RNA Electrophoretic Mobility Shift Assay (REMSA)

Competitive REMSA was performed by incubating 500 nM protein with various concentrations of ebselen (0.1–10 μM) and 2 nM 5′-IRDYE-700 conjugated RNA probe (Metabion), 5′-CCGAm6ACUGUC-3, in 20 mM Hepes (pH 7.5), 50 mM KCl, 0,5 μg bovine serum albumin (BSA), and 0.25% glycerol, in a final volume of 20 μL. The reaction was loaded on a 6% polyacrylamide gel with 0.5% glycerol. The run was performed in a 0.5× TBE buffer at 80 V and 4 °C for 40 min and then at 100 V for 20 min. Probe fluorescence was detected with the Odyssey CLx Imaging System (Licor Biosciences) using the infrared filters.

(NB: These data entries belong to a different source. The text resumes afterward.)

(* ===== verification/Zvm.v ===== *)
(** * fence_zvmip

    [agents/zvm/fence_zvmip.py]: the packets of the systems management interface of z/VM,
    names of images in an answer, and the power of a guest. Sockets are a class; bytes on
    the wire are the characters of a [string]. *)

From S2P Require Import Prelude PyStr OptionDefs Effects Fail Host Input Process CheckInput.
From S2P Require Import Login Metadata Action SnmpAgents Console MenuAgents TableAgents Json Http.

Local Open Scope string_scope.

Definition INT4 : Z := 4.

(** An error of a socket: is it a timeout, and its message. *)
Definition socket_failure : Type := bool * string.

(** With [None] a plain socket; with TLS, whether the certificate is verified, and the name
    of the server. *)
Definition tls_mode : Type := option (bool * pyval).

Class Smapi (D : Type) := {
  (** The addresses for a host, a port and a protocol, or the message of a gaierror. *)
  sm_getaddrinfo : pyval → pyval → string → D → (string + list string) * D;
  (** To an address, with a timeout in microseconds. *)
  sm_connect : tls_mode → string → option Z → D → option socket_failure * D;
  sm_send : string → D → option socket_failure * D;
  (** At most so many bytes; [true] waits for all of them. *)
  sm_recv : bool → Z → D → (socket_failure + string) * D;
  sm_close : D → D;
  (** [float(s)] in microseconds; [None] is its ValueError. *)
  sm_float : string → option Z;
  (** [str(sys.exc_info())] of a struct.error with this message *)
  sm_exc_info : string → string
}.

(** ** Bytes *)

Section Struct.
Context {D : Type}.

Definition struct_error {A} (msg : string) : M D A := raise (CustomError "struct.error" msg).

(** The four bytes of a number, the highest first *)
Definition int_bytes (n : Z) : string :=
  String (chr (n / 16777216 mod 256)) (String (chr (n / 65536 mod 256))
    (String (chr (n / 256 mod 256)) (str1 (chr (n mod 256))))).

(** [struct.pack("!i", n)] *)
Definition pack_int (n : Z) : M D string :=
  if ((-2147483648 <=? n) && (n <=? 2147483647))%Z then mret (int_bytes n)
  else struct_error "'i' format requires -2147483648 <= number <= 2147483647".

(** A number of four bytes in two's complement *)
Definition signed (n : Z) : Z := if (n <? 2147483648)%Z then n else (n - 4294967296)%Z.

(** [struct.unpack("!i...i", b)] *)
Fixpoint int_fields (b : string) : option (list Z) :=
  match b with
  | "" => Some []
  | String a (String c (String d (String e b))) =>
      match int_fields b with
      | Some l => Some (signed (((ord a * 256 + ord c) * 256 + ord d) * 256 + ord e) :: l)
      | None => None
      end
  | _ => None
  end.

Definition unpack_ints (n : nat) (b : string) : M D (list Z) :=
  match int_fields b with
  | Some l =>
      if decide (length l = n) then mret l
      else struct_error ("unpack requires a buffer of " +:+ str_of_Z (4 * Z.of_nat n) +:+ " bytes")
  | None => struct_error ("unpack requires a buffer of " +:+ str_of_Z (4 * Z.of_nat n) +:+ " bytes")
  end.

Definition unpack_int (b : string) : M D Z := l ← unpack_ints 1 b; mret (default 0%Z (head l)).

(** [n] bytes of [b], with zeros when it is shorter *)
Definition zero_padded (n : nat) (b : string) : string :=
  String.substring 0 n b +:+ repeat_str (str1 (chr 0)) (n - String.length b).

Definition is_surrogate (n : Z) : bool := ((55296 <=? n) && (n <? 57344))%Z.

(** [s.encode("UTF-8")]: text that is no Unicode is an error. *)
Definition encode_utf8 (s : string) : M D string :=
  if existsb is_surrogate (code_points s) then
    raise (ValueError "'utf-8' codec can't encode character: surrogates not allowed")
  else mret s.

(** [b.decode("UTF-8")], as the numbers of its characters *)
Definition decode_utf8 (b : string) : M D (list Z) :=
  let l := code_points b in
  if existsb is_surrogate l || negb (bool_decide (join "" (map utf8_encode l) = b)) ||
     existsb (λ n, 1114111 <? n)%Z l then
    raise (ValueError "'utf-8' codec can't decode byte")
  else mret l.

Definition text_of (l : list Z) : string := join "" (map utf8_encode l).

(** The text is as long as its characters say, not its bytes. *)
Definition smapi_pack_string (s : string) : M D string :=
  bytes ← encode_utf8 s;
  n ← pack_int (Z.of_nat (py_len s));
  mret (n +:+ zero_padded (py_len s) bytes).

Definition prepare_smapi_command (smapi_function : string) (additional_args : list string) : M D string :=
  username ← opt_str "--username";
  password ← opt_str "--password";
  let packet_size :=
    foldl (λ n arg, n + (INT4 + Z.of_nat (py_len arg)))%Z
      (3 * INT4 + Z.of_nat (py_len smapi_function) + Z.of_nat (py_len username) + Z.of_nat (py_len password))%Z
      additional_args in
  command ← pack_int packet_size;
  mfold (λ command arg, packed ← smapi_pack_string arg; mret (command +:+ packed)) command
    (smapi_function :: username :: password :: additional_args).

(** ** Names in an answer *)

Definition slice (l : list Z) (a b : Z) : list Z := take (Z.to_nat (b - a)) (drop (Z.to_nat a) l).

(** A field of the format that says its length in bytes *)
Definition unpack_text (n : Z) (l : list Z) : M D string :=
  if (n <? 0)%Z then struct_error "bad char in struct format"
  else
    let bytes := text_of l in
    if decide (Z.of_nat (String.length bytes) = n) then l ← decode_utf8 bytes; mret (text_of l)
    else struct_error ("unpack requires a buffer of " +:+ str_of_Z n +:+ " bytes").

(** Adding to a set *)
Definition set_add (x : string) (l : list string) : list string := if decide (x ∈ l) then l else (l ++ [x])%list.

(** The names from [parsed_len] on; every round reads a length at least. *)
Fixpoint parse_images (fuel : nat) (data : list Z) (array_len parsed_len : Z) (images : list string)
    : M D (list string) :=
  match fuel with
  | O => out_of_fuel
  | S k =>
      if (parsed_len <? array_len)%Z then
        string_len ← unpack_int (text_of (slice data parsed_len (parsed_len + INT4)));
        let parsed_len := (parsed_len + INT4)%Z in
        image_name ← unpack_text string_len (slice data parsed_len (parsed_len + string_len));
        parse_images k data array_len (parsed_len + string_len) (set_add image_name images)
      else mret images
  end.
End Struct.

(** ** Sockets *)

Section Sockets.
Context {D : Type} `{Smapi D}.

Definition socket_exn (e : socket_failure) : exn := if e.1 then SocketTimeout e.2 else OSError e.2.
(* ===== verification/CloudAgents.v ===== *)
(** * Agents of clouds

    [agents/openstack/fence_openstack.py], [agents/aliyun/fence_aliyun.py],
    [agents/kubevirt/fence_kubevirt.py] and [agents/ovh/fence_ovh.py]. The client library of
    each is a class; an exception of a library has a class and a message. *)

From S2P Require Import Prelude PyStr OptionDefs Effects Fail Host Input Process CheckInput.
From S2P Require Import Login Metadata Action SnmpAgents Console MenuAgents TableAgents Json Globals Http.
From S2P Require Import WebAgents Sessions Ibmz Nova Azure.

Local Open Scope string_scope.

(** * OpenStack *)

Record openstack_server := OsServer { os_id : string; os_name : string; os_status : string }.

(** How to log in: the plugin with its options, or the password of the old library. *)
Inductive keystone_auth :=
| KeystonePlugin (plugin : json) (options : list (string * json))
| KeystonePassword (options : list (string * json)).

Class Openstack (D : Type) := {
  os_novaclient : bool;
  os_keystoneauth : bool;
  os_keystoneclient : bool;
  os_yaml : bool;
  os_expanduser : string → string;
  (** The value in a file of YAML: the message of an error of the file, or none for a
      YAMLError. *)
  os_load_yaml : string → D → (string + option json) * D;
  (** The output of a command of the shell, or the message of an exception. *)
  os_shell_output : string → D → (string + string) * D;
  os_session : keystone_auth → json → json → D → option nova_error * D;
  os_client : json → D → option nova_error * D;
  os_version : D → (nova_error + string) * D;
  os_list : option pyval → option Z → D → (nova_error + option (list openstack_server)) * D;
  os_get : pyval → D → (nova_error + option openstack_server) * D;
  os_start : string → D → option nova_error * D;
  os_stop : string → D → option nova_error * D;
  os_reboot : string → string → D → option nova_error * D
}.

(** A value of the options *)
Definition json_of_pyval (v : pyval) : json :=
  match v with
  | VNone => JNull
  | VStr x => JStr x
  | VInt n => JInt n
  | VList l => JList (map JStr l)
  end.

Definition json_of_text (x : option string) : json := match x with Some t => JStr t | None => JNull end.

Section Openstack.
Context {D : Type} `{Openstack D}.

Definition os_translate_status (instance_status : string) : string :=
  if decide (instance_status = "ACTIVE") then "on"
  else if decide (instance_status = "SHUTOFF") then "off"
  else "unknown".

Definition running_on : M D unit :=
  action ← opt_show "--action";
  plug ← opt_show "--plug";
  log INFO ("Running " +:+ action +:+ " action on " +:+ plug).

Definition os_item (result : outlets) (item : openstack_server) : outlets :=
  dict_insert (os_id item) (os_name item, Some (os_translate_status (os_status item))) result.

Definition os_get_nodes_list : M D outlets :=
  original ← opt_find "--original-action";
  action ← opt_find "--action";
  log INFO ("Running " +:+ py_str (default (default VNone action) original) +:+ " action") ;;
  plug ← opt_find "--plug";
  let max_results := if decide (original = Some (VStr "monitor")) then Some 1%Z else None in
  except_Exception
    (response ← nova_call (os_list plug max_results);
     mret match response with None => [] | Some l => foldl os_item [] l end)
    (λ e, log ERROR ("Failed to retrieve node list: " +:+ exn_str e) ;; mret []).

(** The server of [--plug]; the program ends when there is none and [--plug] is not empty. *)
Definition os_server (attribute : string) : M D openstack_server :=
  running_on ;;
  plug ← opt_get "--plug";
  server ← try_except (nova_call (os_get plug))
    (λ e, match e with
          | CustomError "NotFound" msg => Some (fail_usage ("Failed: Not Found: " +:+ msg) true ;; mret None)
          | _ => None
          end);
  match server with
  | Some server => mret server
  | None =>
      fail_usage "Server %s not found" (truthy plug) ;;
      raise (AttributeError ("'NoneType' object has no attribute '" +:+ attribute +:+ "'"))
  end.

Definition os_get_power_status : M D string :=
  server ← os_server "status";
  let status := os_translate_status (os_status server) in
  log INFO ("get_power_status: " +:+ status +:+ " (state: " +:+ os_status server +:+ ")") ;;
  mret status.

(** One command; a Conflict ends the program with its message. *)
Definition os_command (doing called : string) (command : string → D → option nova_error * D)
    (server : openstack_server) : M D unit :=
  log INFO (doing +:+ " instance " +:+ os_name server) ;;
  try_except (nova_do (command (os_id server)))
    (λ e, match e with CustomError "Conflict" msg => Some (fail_usage msg true) | _ => None end) ;;
  log INFO ("Called " +:+ called +:+ " API call for " +:+ os_id server).

Definition os_set_power_status : M D unit :=
  server ← os_server "name";
  action ← opt_get "--action";
  mwhen (bool_decide (action = VStr "on")) (os_command "Starting" "start" os_start server) ;;
  mwhen (bool_decide (action = VStr "off")) (os_command "Stopping" "stop" os_stop server) ;;
  mwhen (bool_decide (action = VStr "reboot"))
    (os_command "Rebooting" "reboot hard" (λ id, os_reboot id "HARD") server).

(** ** Login *)

Definition keystone_arguments (username password projectname auth_url user_domain_name project_domain_name : json)
    : list (string * json) :=
  [("auth_url", auth_url); ("username", username); ("password", password); ("project_name", projectname);
   ("user_domain_name", user_domain_name); ("project_domain_name", project_domain_name)].

Definition ca_verify (ssl_insecure : bool) (cacert : json) : json :=
  if ssl_insecure then JBool false else if json_truthy cacert then cacert else JBool true.

(** The version is only asked for to see whether the session works. The names of the
    exceptions are only bound with the new library. *)
Definition nova_version : M D unit :=
  apiversion ← try_except (v ← nova_call os_version; mret (Some v))
    (λ e,
       Some (if os_keystoneauth then
               match e with
               | CustomError "DiscoveryFailure" msg =>
                   fail_usage ("Failed: Discovery Failure: " +:+ msg) true ;; mret None
               | CustomError "Unauthorized" msg => fail_usage ("Failed: Unauthorized: " +:+ msg) true ;; mret None
               | _ => log ERROR (exn_str e) ;; mret None
               end
             else unassigned "DiscoveryFailure"));
  log DEBUG ("Nova version: " +:+ show_opt apiversion).
(* ===== verification/XmlAgents.v ===== *)
(** * Agents on XML

    [agents/vmware_soap/fence_vmware_soap.py], [agents/vmware_vcloud/fence_vmware_vcloud.py],
    [agents/amt_ws/fence_amt_ws.py] and [agents/ilo/fence_ilo.py]. suds, pywsman, the
    transfers of pycurl and the parser of XML are classes. *)

From S2P Require Import Prelude PyStr PyRe OptionDefs Effects Fail Host Input Process CheckInput.
From S2P Require Import Login Metadata Action SnmpAgents Console Ipmilan MenuAgents TableAgents Json Globals Http.
From S2P Require Import ConsoleAgents WebAgents Sessions Ibmz.
From Stdlib Require Import QArith_base.

Local Open Scope string_scope.

(** ** XML *)

Inductive xml := Elem (tag : string) (attrib : list (string * string)) (text : option string) (children : list xml).

Class XmlParser := {
  (** [ElementTree.fromstring(text)], or the message of its ParseError *)
  xml_fromstring : string → string + xml;
  (** What Python prints for an element *)
  xml_show : xml → string
}.

Definition xml_tag (e : xml) : string := let 'Elem tag _ _ _ := e in tag.
Definition xml_attrib (e : xml) : list (string * string) := let 'Elem _ attrib _ _ := e in attrib.
Definition xml_text (e : xml) : option string := let 'Elem _ _ text _ := e in text.
Definition xml_children (e : xml) : list xml := let 'Elem _ _ _ children := e in children.

(** [e.iter()]: the element and all below it *)
Fixpoint xml_iter (e : xml) : list xml :=
  match e with Elem _ _ _ children => e :: concat (map xml_iter children) end.

Definition xml_iter_tag (tag : string) (e : xml) : list xml := List.filter (λ x, bool_decide (xml_tag x = tag)) (xml_iter e).

(** [e.find('.//tag')] *)
Definition find_below (tag : string) (e : xml) : option xml :=
  List.find (λ x, bool_decide (xml_tag x = tag)) (tail (xml_iter e)).

Definition attribute {D} (k : string) (e : xml) : M D string :=
  match dict_get k (xml_attrib e) with Some v => mret v | None => raise (KeyError k) end.

Definition parse_xml {D} `{XmlParser} (text : string) : M D xml :=
  match xml_fromstring text with inr e => mret e | inl msg => raise (CustomError "ParseError" msg) end.

(** * fence_vmware_vcloud *)

(** A transfer: the message of an error, or the status, the body and the headers; either
    text may not be UTF-8. *)
Class Vcloud (D : Type) := {
  vc_perform : curl_settings → D → (string + Z * (string + string) * (string + string)) * D;
  vc_close : D → D
}.

Definition vcloud_state : list (string * string) :=
  [("POWERED_ON", "on"); ("POWERED_OFF", "off"); ("SUSPENDED", "off")].

Section Vcloud.
Context {D : Type} `{XmlParser, Vcloud D}.

Fixpoint header_lines (lines : list string) (headers : list (string * string)) : list (string * string) :=
  match lines with
  | [] => headers
  | header_line :: lines =>
      match split1 ":"%char header_line with
      | None => headers
      | Some (name, value) => header_lines lines (dict_insert (lower (strip name)) (strip value) headers)
      end
  end.

(** The headers after the first line, up to a line without a colon *)
Definition parse_headers (data : string) : list (string * string) :=
  header_lines (tail (split_go (str1 CR +:+ nl) data 0)) [].

Definition method_settings (method : string) : list (string * pyval) :=
  if decide (method = "GET") then [("POST", VInt 0)]
  else if decide (method = "POST") then [("POSTFIELDS", VStr "")]
  else if decide (method = "DELETE") then [("CUSTOMREQUEST", VStr "DELETE")]
  else [].

(** The transfer with what was set on the handle *)
Definition vc_transfer : M (curl * D) (Z * string * string) :=
  c ← globals;
  r ← (λ s, let '(x, d) := vc_perform (c_settings c) (s_dev s).2 in (Ret x, set_dev ((s_dev s).1, d) s));
  match r with
  | inl msg => raise (PycurlError msg)
  | inr (rc, body, headers) =>
      result ← (match body with inr x => mret x | inl msg => raise (ValueError msg) end);
      headers ← (match headers with inr x => mret x | inl msg => raise (ValueError msg) end);
      mret (rc, result, headers)
  end.

(** The element of the answer, if it has a body, and its headers. An error whose element has
    children ends in a TypeError. *)
Definition vc_send_command (command method : string) : M (curl * D) (option xml * list (string * string)) :=
  base ← get_base_url;
  let url := base +:+ command in
  ascii_url ← encode_ascii url;
  setopt "URL" (VStr ascii_url) ;;
  setopts (method_settings method) ;;
  '(rc, body, data) ← vc_transfer;
  let headers := parse_headers data in
  result ← (if decide (body = "") then mret None else e ← parse_xml body; mret (Some e));
  mwhen (negb (bool_decide (rc ∈ [200; 202; 204]%Z)))
    (match result with
     | Some (Elem _ _ _ (_ :: _)) => raise (TypeError "element indices must be integers")
     | _ => raise (OtherError ("Remote returned " +:+ str_of_Z rc +:+ " for request to " +:+ url))
     end) ;;
  log DEBUG ("url: " +:+ url) ;;
  log DEBUG ("method: " +:+ method) ;;
  log DEBUG ("response code: " +:+ str_of_Z rc) ;;
  log DEBUG ("result: " +:+ match result with Some e => xml_show e | None => "" end +:+ nl) ;;
  mret (result, headers).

Dynamic Mass Redistribution

The protein was immobilized in a final volume of 15 μL/well of a 50 μg/mL solution in 20 mM sodium acetate buffer, pH 6, onto the surface of label-free microplates by amine-coupling chemistry. Different concentrations of ebselen (300 nM to 50 μM) were added to the plate and the mass of the molecular complex was measured every minute for 1 h.

AlphaScreen Assay

The Amplified Luminescent Proximity Homogeneous Assay (ALPHA Assay) was performed in white 384-well Optiplates (PerkinElmer) in a final volume of 20 μL, and it was first optimized by titrating both the protein and the biotinylated RNA probe (5′-Bi-CCGAm6ACUGUC-3′, Dharmacon) to find the appropriate right protein/RNA ratio before the saturation of the detection signal. Both were tested in a nanomolar range, with a series of concentrations for the YTH domain of YTHDF1 (0–250 nM) incubated with different concentrations of RNA (25–100 nM) in 25 mM Hepes (pH 7.5), 100 mM NaCl, and 0.1% BSA using the AlphaScreen Histidine (Nichel Chelate) detection kit (PerkinElmer). Anti-His acceptor beads (PerkinElmer) (20 μg/mL final concentration) and streptavidin donor beads (20 μg/mL final concentration) were added and the reaction was incubated in the dark at room temperature for 1 h to reach equilibrium. Light signals were detected with an Enspire Multimode Plate reader (PerkinElmer). For the competitive assay, different concentrations of ebselen and its derivatives (0–100 μM) were mixed with 50 nM RNA and 50 nM protein, in the experimental condition of saturation binding. The IC₅₀ of ebselen was determined from the nonlinear regression fits of the data.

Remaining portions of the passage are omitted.